**Work instruction:** Starting at the line that contains "first [apply str_type_reports", set down each line exactly until the records end, keeping both ends and adding nothing.

**Data for analysis:**

(** C7 as stated fails: [open] raises [FileNotFoundError] with the
    message of the operating system, and [read_file] reports another
    message. *)
Lemma read_file_rewrites_the_message_of_a_missing_file :
  @read_file_try sample_runtime [("filename", JStr "x.txt")] (sample_world [])
  = (inl (mk_exception "FileNotFoundError"
            (Plain "[Errno 2] No such file or directory: 'x.txt'")),
     sample_world [])
  /\ fst (@call_tool sample_runtime "read_file" [("filename", JStr "x.txt")]
            (sample_world []))
     = [mk_text "text"
          (model_dump_json (OError (ErrorOutput.mk false "FileNotFoundError"
                     (Plain "File 'x.txt' not found") (sample_clock 0))))]
  /\ Plain "File 'x.txt' not found"
     <> Plain "[Errno 2] No such file or directory: 'x.txt'".
Proof. repeat split; try reflexivity. discriminate. Qed.

(** C7 as amended, on the same call. *)
Lemma raised_exception_becomes_an_error_output_witness :
  @call_tool sample_runtime "read_file" [("filename", JStr "x.txt")] (sample_world [])
  = (if String.eqb "read_file" "read_file"
        && String.eqb "FileNotFoundError" "FileNotFoundError"
     then @error_response sample_runtime "FileNotFoundError"
            (Plain ("File '"
                    ++ @fstring_arg sample_runtime
                         (dict_get "filename" [("filename", JStr "x.txt")])
                    ++ "' not found"))
     else @error_response sample_runtime "FileNotFoundError"
            (Plain "[Errno 2] No such file or directory: 'x.txt'"))
      (sample_world [])
  /\ is_error (fst (@call_tool sample_runtime "read_file"
                      [("filename", JStr "x.txt")] (sample_world []))) = true.
Proof.
  apply (@raised_exception_becomes_an_error_output sample_runtime "read_file"
           (@read_file_try sample_runtime) [("filename", JStr "x.txt")]
           (sample_world [])
           (mk_exception "FileNotFoundError"
              (Plain "[Errno 2] No such file or directory: 'x.txt'"))
           (sample_world [])).
  - reflexivity.
  - reflexivity.
Defined.

(** C9 on a title with a path in it. *)
Lemma note_filename_is_a_plain_name_witness :
  note_filename (NoteInput.mk "etcpasswd x" "y" None)
  = "note_" ++ replace_char " " "_" "etcpasswd x" ++ ".txt"
  /\ forallb filename_char (chars (replace_char " " "_" "etcpasswd x")) = true
  /\ char_in "/" (note_filename (NoteInput.mk "etcpasswd x" "y" None)) = false
  /\ path_parts (note_filename (NoteInput.mk "etcpasswd x" "y" None))
     = [note_filename (NoteInput.mk "etcpasswd x" "y" None)]
  /\ forall w,
       files (snd (@save_note sample_runtime
                     [("title", JStr " ../etc/passwd x "); ("content", JStr "y")] w))
       = fst (@written_to sample_runtime
                (note_filename (NoteInput.mk "etcpasswd x" "y" None))
                (note_chunks (NoteInput.mk "etcpasswd x" "y" None)
                   (@clock sample_runtime (ticks w)))
                (files w)).
Proof.
  apply (@note_filename_is_a_plain_name sample_runtime
           [("title", JStr " ../etc/passwd x "); ("content", JStr "y")]
           (NoteInput.mk "etcpasswd x" "y" None)).
  reflexivity.
Defined.

(** C10 on the empty arguments. *)
Lemma get_time_defaults_to_iso_witness :
  TimeInput_validate [] = Valid (TimeInput.mk "iso")
  /\ @get_time sample_runtime [] (sample_world [])
     = ([mk_text "text"
           (model_dump_json
              (OTime (TimeOutput.mk (@clock sample_runtime (ticks (sample_world [])))
                     (isoformat (@clock sample_runtime (ticks (sample_world []))))
                     "iso" "UTC")))],
        @mk_world sample_runtime (files (sample_world [])) (S (ticks (sample_world []))))
  /\ @call_tool sample_runtime "get_time" [] (sample_world [])
     = @get_time sample_runtime [] (sample_world []).
Proof.
  apply (@get_time_defaults_to_iso sample_runtime). reflexivity.
Defined.

(** The ISO rendering of the sample clock's first reading. *)
Example get_time_iso_text :
  fst (@get_time sample_runtime [] (sample_world []))
  = [mk_text "text"
       (model_dump_json
          (OTime (TimeOutput.mk (sample_clock 0) "2025-01-01T12:00:00" "iso" "UTC")))].
Proof. reflexivity. Qed.

(** Division by zero, as the model or a user would ask for it. *)
Lemma division_by_zero_is_a_violation_witness :
  exists errors,
    @schema_errors sample_runtime "calculate"
      [("operation", JStr "divide"); ("a", JInt 10); ("b", JInt 0)]
    = Some ("CalculateInput", errors)
    /\ In (value_error "b" "Cannot divide by zero") errors.
Proof.
  apply (@division_by_zero_is_a_violation sample_runtime
           [("operation", JStr "divide"); ("a", JInt 10); ("b", JInt 0)]
           (JInt 0) 0%float); reflexivity.
Defined.

(** 500 degrees below zero, and [10^400] degrees below zero. *)
Lemma below_absolute_zero_is_a_violation_witness :
  @schema_errors sample_runtime "convert_temperature"
    [("temperature_fahrenheit", JInt (-500))]
  = Some ("TemperatureInput",
          [value_error "temperature_fahrenheit"
             "Temperature cannot be below absolute zero (-459.67°F)"])
  /\ @schema_errors sample_runtime "convert_temperature"
       [("temperature_fahrenheit", JInt (- 10 ^ 400))]
     = Some ("TemperatureInput", [float_type "temperature_fahrenheit"]).
Proof.
  split.
  - apply (proj1 (@below_absolute_zero_is_a_violation sample_runtime
                    [("temperature_fahrenheit", JInt (-500))] (JInt (-500))
                    eq_refl) (-500)%float);
      reflexivity.
  - apply (proj2 (@below_absolute_zero_is_a_violation sample_runtime
                    [("temperature_fahrenheit", JInt (- 10 ^ 400))]
                    (JInt (- 10 ^ 400)) eq_refl) (- 10 ^ 400)%Z).
    + reflexivity.
    + vm_compute. reflexivity.
Defined.

(** A path out of the working directory. *)
Lemma path_separator_is_a_violation_witness :
  @schema_errors sample_runtime "read_file" [("filename", JStr "../etc/passwd")]
  = Some ("FileReadInput",
          [value_error "filename" "Invalid filename - path traversal not allowed"]).
Proof.
  apply (@path_separator_is_a_violation sample_runtime
           [("filename", JStr "../etc/passwd")] "../etc/passwd"); reflexivity.
Defined.

(** [calculate] without its operands. *)
Lemma missing_field_is_a_violation_witness :
  exists title errors,
    @schema_errors sample_runtime "calculate" [("operation", JStr "add")]
    = Some (title, errors)
    /\ In (missing "a") errors.
Proof.
  apply (@missing_field_is_a_violation sample_runtime "calculate"
           [("operation", JStr "add")] "a").
  - simpl. tauto.
  - reflexivity.
Defined.

(** [Path("..").name] is [".."] and [Path(".").name] is empty: the name
    of the parent directory passes [validate_filename], that of the
    directory itself does not. *)
Example validate_filename_accepts_the_parent_directory :
  validate_filename ".." = Valid ".." /\ validate_filename "." <> Valid ".".
Proof. split; [reflexivity | discriminate]. Qed.

(** The answer that comes at the tenth inference. *)
Lemma answer_at_the_tenth_inference_is_followed_by_the_warning_witness :
  exists sent,
    requests (snd (user_turn "go on" (fresh_session answer_at_the_tenth 0)))
    = (requests (fresh_session answer_at_the_tenth 0) ++ sent)%list /\
    (inferences sent = 10 ->
     exists p,
       printed (snd (user_turn "go on" (fresh_session answer_at_the_tenth 0)))
       = (p ++ [MaximumIterationsLine])%list).
Proof.
  apply (@answer_at_the_tenth_inference_is_followed_by_the_warning
           answer_at_the_tenth "go on" (fresh_session answer_at_the_tenth 0)).
  vm_compute. reflexivity.
Defined.

Example answer_at_the_tenth_inference :
  fst (user_turn "go on" (fresh_session answer_at_the_tenth 0)) = Answered
  /\ inferences (requests (snd (user_turn "go on"
                                  (fresh_session answer_at_the_tenth 0)))) = 10
  /\ last (printed (snd (user_turn "go on" (fresh_session answer_at_the_tenth 0))))
          (ErrorLine (mk_exception "" (Plain "")))
     = MaximumIterationsLine.
Proof. vm_compute. repeat split; reflexivity. Qed.

(** * Further properties of the tool server *)

(** Tells which of the six tools [name] is, or that it is none of them. *)
Ltac which_tool name :=
  let E := fresh "E" in
  destruct (String.eqb name "calculate") eqn:E;
  [apply String.eqb_eq in E; subst name|
  clear E; destruct (String.eqb name "get_weather") eqn:E;
  [apply String.eqb_eq in E; subst name|
  clear E; destruct (String.eqb name "save_note") eqn:E;
  [apply String.eqb_eq in E; subst name|
  clear E; destruct (String.eqb name "convert_temperature") eqn:E;
  [apply String.eqb_eq in E; subst name|
  clear E; destruct (String.eqb name "read_file") eqn:E;
  [apply String.eqb_eq in E; subst name|
  clear E; destruct (String.eqb name "get_time") eqn:E;
  [apply String.eqb_eq in E; subst name|]]]]]].

Section ValidationProperties.
Context {RT : Runtime}.

(** A result that, when it rejects, names at least one error. *)
Definition reports {A : Type} (r : Validated A) : Prop := r <> Invalid [].

Lemma and_then_reports : forall (A B : Type) (r : Validated A) (k : A -> Validated B),
  reports r -> (forall x, reports (k x)) -> reports (and_then r k).
Proof.
  intros A B [x|es] k Hr Hk; simpl; [apply Hk|].
  intros Heq. apply Hr. inversion Heq. reflexivity.
Qed.

Lemma required_reports : forall (A : Type) k arguments (validate : Json -> Validated A),
  (forall v, reports (validate v)) -> reports (required k arguments validate).
Proof.
  intros A k arguments validate H. unfold required.
  destruct (dict_get k arguments); [apply H | discriminate].
Qed.

Lemma with_default_reports : forall (A : Type) k (d : A) arguments validate,
  (forall v, reports (validate v)) -> reports (with_default k d arguments validate).
Proof.
  intros A k d arguments validate H. unfold with_default.
  destruct (dict_get k arguments); [apply H | discriminate].
Qed.

Lemma str_type_reports : forall loc v, reports (str_type loc v).
Proof. intros loc []; discriminate. Qed.

Lemma min_length_reports : forall k n s, reports (min_length k n s).
Proof. intros k n s. unfold min_length. destruct (_ <? _); discriminate. Qed.

Lemma max_length_reports : forall k n s, reports (max_length k n s).
Proof. intros k n s. unfold max_length. destruct (_ <? _); discriminate. Qed.

Lemma pattern_reports : forall k alternatives s, reports (pattern k alternatives s).
Proof. intros k alternatives s. unfold pattern. destruct (existsb _ _); discriminate. Qed.

Lemma float_field_reports : forall k v, reports (float_field k v).
Proof.
  intros k [| |z| |s| |]; simpl; try discriminate.
  - destruct (float_of_Z z); discriminate.
  - destruct (str_as_float s); discriminate.
Qed.

Lemma str_items_reports : forall k l i, reports (str_items k i l).
Proof.
  intros k. induction l as [|v l IH]; intros i; simpl; [discriminate|].
  specialize (IH (S i)). unfold reports in *.
  destruct v; destruct (str_items k (S i) l) as [ss|[|e es]]; simpl;
    try discriminate; try (exfalso; apply IH; reflexivity).
Qed.

Lemma optional_str_list_reports : forall k v, reports (optional_str_list k v).
Proof.
  intros k []; simpl; try discriminate.
  apply and_then_reports; [apply str_items_reports | discriminate].
Qed.

(** The errors of a model are those of its fields, one after the other:
    none only when every field validates. *)
Lemma three_fields_report : forall (A B C D : Type) (f : A -> B -> C -> D)
    (r1 : Validated A) (r2 : Validated B) (r3 : Validated C),
  reports r1 -> reports r2 -> reports r3 ->
  reports (match r1, r2, r3 with
           | Valid x, Valid y, Valid z => Valid (f x y z)
           | _, _, _ => Invalid (errors_of r1 ++ errors_of r2 ++ errors_of r3)
           end).
Proof.
  unfold reports.
  intros A B C D f [x|[|e1 es1]] [y|[|e2 es2]] [z|[|e3 es3]] H1 H2 H3; simpl;
    try discriminate;
    exfalso; solve [apply H1; reflexivity | apply H2; reflexivity | apply H3; reflexivity].
Qed.

Lemma one_field_reports : forall (A D : Type) (f : A -> D) (r : Validated A),
  reports r ->
  reports (match r with Valid x => Valid (f x) | Invalid es => Invalid es end).
Proof.
  intros A D f [x|es] H; [discriminate|].
  intros Heq. apply H. inversion Heq. reflexivity.
Qed.

Lemma CalculateInput_reports : forall arguments,
  reports (CalculateInput_validate arguments).
Proof.
  intros arguments. unfold CalculateInput_validate.
  apply three_fields_report.
  - apply required_reports. intros v.
    apply and_then_reports; [apply str_type_reports | intros; apply pattern_reports].
  - apply required_reports. apply float_field_reports.
  - apply required_reports. intros v.
    apply and_then_reports; [apply float_field_reports|].
    intros x. unfold validate_division. destruct (_ && _); discriminate.
Qed.

Lemma WeatherInput_reports : forall arguments,
  reports (WeatherInput_validate arguments).
Proof.
  intros arguments. unfold WeatherInput_validate.
  apply one_field_reports. apply required_reports. intros v.
  repeat apply and_then_reports; intros;
    first [apply str_type_reports | apply min_length_reports
          | apply max_length_reports | discriminate].
Qed.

**Worked solution:**
    first [apply str_type_reports | apply min_length_reports
          | apply max_length_reports | discriminate].
Qed.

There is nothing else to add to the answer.